A full rundown of the measures announced are:
- The confirmation of the plans regarding annuities were confirmed. From age 55, retirees will be able to draw their entire pension savings in one go without the requirement to buy an annuity.
- Pension funds are to be introduced for collective saving between workers. This is seen as a measure to both cut costs and encourage saving.
- A new childcare scheme will be introduced offering up to £2,000 to parents to subsidise the cost of looking after their children whilst at work. This is state-funded and is introduced to replace the current scheme which is funded by employers.
- Restrictions are to be placed on excessive and large redundancy payments to public servants.

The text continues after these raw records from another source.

(* ===== verification/FieldValueFacts.v ===== *)
(** * Facts about field encodings, matchers and values

    The byte layout of an encoded field, the meaning of every position selector of a
    [FieldMatcher], and the laws of the [Value] operators. *)
From Stdlib Require Import SpecFloat Ascii.
From S2P Require Import Prelude UMap FieldValue.

(** ** Byte layout *)

Definition byte (b : Z) : Prop := 0 <= b < 256.

(** The 32-bit word with the bytes [d], [a], [b], [c], most significant first; [d] is
    the signed top byte. *)
Definition pack (d a b c : Z) : Z := d * 2 ^ 24 + a * 2 ^ 16 + b * 2 ^ 8 + c.

Lemma div_mod_inj n x y : 0 < n → x / n = y / n → x mod n = y mod n → x = y.
Proof. intros ? H1 H2. rewrite (Z.div_mod x n), (Z.div_mod y n) by lia. congruence. Qed.

Lemma split_div n x y : 0 <= n → 0 <= y < 2 ^ n → (x * 2 ^ n + y) / 2 ^ n = x.
Proof.
  intros. assert (0 < 2 ^ n) by (apply Z.pow_pos_nonneg; lia).
  rewrite Z.div_add_l, Z.div_small by lia. lia.
Qed.

Lemma split_mod n x y : 0 <= n → 0 <= y < 2 ^ n → (x * 2 ^ n + y) mod 2 ^ n = y.
Proof.
  intros. assert (0 < 2 ^ n) by (apply Z.pow_pos_nonneg; lia).
  rewrite Z.add_comm, Z.mod_add, Z.mod_small by lia. lia.
Qed.

Lemma land_div_pow2 n x y : 0 <= n → Z.land x y / 2 ^ n = Z.land (x / 2 ^ n) (y / 2 ^ n).
Proof. intros. rewrite <- !Z.shiftr_div_pow2 by lia. apply Z.shiftr_land. Qed.

Lemma lor_div_pow2 n x y : 0 <= n → Z.lor x y / 2 ^ n = Z.lor (x / 2 ^ n) (y / 2 ^ n).
Proof. intros. rewrite <- !Z.shiftr_div_pow2 by lia. apply Z.shiftr_lor. Qed.

Lemma land_mod_pow2 n x y :
  0 <= n → Z.land x y mod 2 ^ n = Z.land (x mod 2 ^ n) (y mod 2 ^ n).
Proof.
  intros. rewrite <- !Z.land_ones by lia. apply Z.bits_inj'. intros i ?.
  rewrite !Z.land_spec. destruct (Z.testbit (Z.ones n) i), (Z.testbit x i), (Z.testbit y i); done.
Qed.

Lemma lor_mod_pow2 n x y :
  0 <= n → Z.lor x y mod 2 ^ n = Z.lor (x mod 2 ^ n) (y mod 2 ^ n).
Proof. intros. rewrite <- !Z.land_ones by lia. apply Z.land_lor_distr_l. Qed.

Section combine.
Variables (n x y x' y' : Z).
Hypotheses (Hn : 0 <= n) (Hy : 0 <= y < 2 ^ n) (Hy' : 0 <= y' < 2 ^ n).

Lemma land_combine :
  Z.land (x * 2 ^ n + y) (x' * 2 ^ n + y') = Z.land x x' * 2 ^ n + Z.land y y'.
Proof using Hn Hy Hy'.
  assert (0 < 2 ^ n) by (apply Z.pow_pos_nonneg; lia).
  assert (0 <= Z.land y y' < 2 ^ n).
  { rewrite <- (Z.mod_small y (2 ^ n)), <- (Z.mod_small y' (2 ^ n)) by lia.
    rewrite <- land_mod_pow2 by lia. apply Z.mod_pos_bound. lia. }
  apply (div_mod_inj (2 ^ n)); [lia| |].
  - rewrite land_div_pow2, !split_div by lia. done.
  - rewrite land_mod_pow2, !split_mod by lia. done.
Qed.

Lemma lor_combine :
  Z.lor (x * 2 ^ n + y) (x' * 2 ^ n + y') = Z.lor x x' * 2 ^ n + Z.lor y y'.
Proof using Hn Hy Hy'.
  assert (0 < 2 ^ n) by (apply Z.pow_pos_nonneg; lia).
  assert (0 <= Z.lor y y' < 2 ^ n).
  { rewrite <- (Z.mod_small y (2 ^ n)), <- (Z.mod_small y' (2 ^ n)) by lia.
    rewrite <- lor_mod_pow2 by lia. apply Z.mod_pos_bound. lia. }
  apply (div_mod_inj (2 ^ n)); [lia| |].
  - rewrite lor_div_pow2, !split_div by lia. done.
  - rewrite lor_mod_pow2, !split_mod by lia. done.
Qed.
End combine.

Lemma land_byte a b : byte a → byte b → byte (Z.land a b).
Proof.
  unfold byte. change 256 with (2 ^ 8). intros.
  rewrite <- (Z.mod_small a (2 ^ 8)), <- (Z.mod_small b (2 ^ 8)), <- land_mod_pow2 by lia.
  apply Z.mod_pos_bound. lia.
Qed.

Lemma lor_byte a b : byte a → byte b → byte (Z.lor a b).
Proof.
  unfold byte. change 256 with (2 ^ 8). intros.
  rewrite <- (Z.mod_small a (2 ^ 8)), <- (Z.mod_small b (2 ^ 8)), <- lor_mod_pow2 by lia.
  apply Z.mod_pos_bound. lia.
Qed.

Lemma pack_horner d a b c : pack d a b c = ((d * 2 ^ 8 + a) * 2 ^ 8 + b) * 2 ^ 8 + c.
Proof. unfold pack. lia. Qed.

Section pack_ops.
Variables (d a b c d' a' b' c' : Z).
Hypotheses (Ha : byte a) (Hb : byte b) (Hc : byte c) (Ha' : byte a') (Hb' : byte b')
  (Hc' : byte c').

Lemma land_pack :
  Z.land (pack d a b c) (pack d' a' b' c')
  = pack (Z.land d d') (Z.land a a') (Z.land b b') (Z.land c c').
Proof using Ha Hb Hc Ha' Hb' Hc'.
  unfold byte in *. rewrite !pack_horner. rewrite !land_combine by lia. done.
Qed.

A new bill offering legal protection to those who have acted in a manner that could be deemed as heroic or in the public interest has been introduced. It protects these individuals against allegations of breach of duty or negligence.
- Employers failing to pay the minimum wage will face tougher penalties.
- There will now be a charge of 5p for a plastic bag in England, a move which has been a long time coming.
- Infrastructure projects have received some attention. Controversially, fracking companies will now be able to run shale gas pipelines anywhere without prior permission. This move has been widely criticised by environmental groups who claim that any resident could find their property being dug up with no requirement for notice.
- The Highways Agency has also been given more freedom to start on projects without the need for qualification.
- New criminal measures introduced to counter crime syndicates and their affiliates, harsher terms for cyber criminals and more power to be able to seize assets of high powered crime organisers. Possession of written paedophilia material is now a criminal offence.
- Human Trafficking now amounts to human slavery in a new measure introduced.
- Voters in constituencies can now call for by-elections if MPs have committed wrong-doing of a serious nature.
All in all, nothing within the bill has particularly caught the imagination, the pension reforms were already announced in April, and the other bills are unlikely to create many waves as the coalition looks to gear up towards the general election in May 2015.
Of particular interest is that both the NHS and immigration were completely overlooked in the bill. These are prime issues for those in the country with the motivation to vote (less than 30%). It has been UKIP’s focus on immigration that has pricked the ears of the common voter, and David Cameron will need to do some serious thinking – and perhaps some image remodelling – if he is ever likely to be able to connect with Britain’s new kind of voter.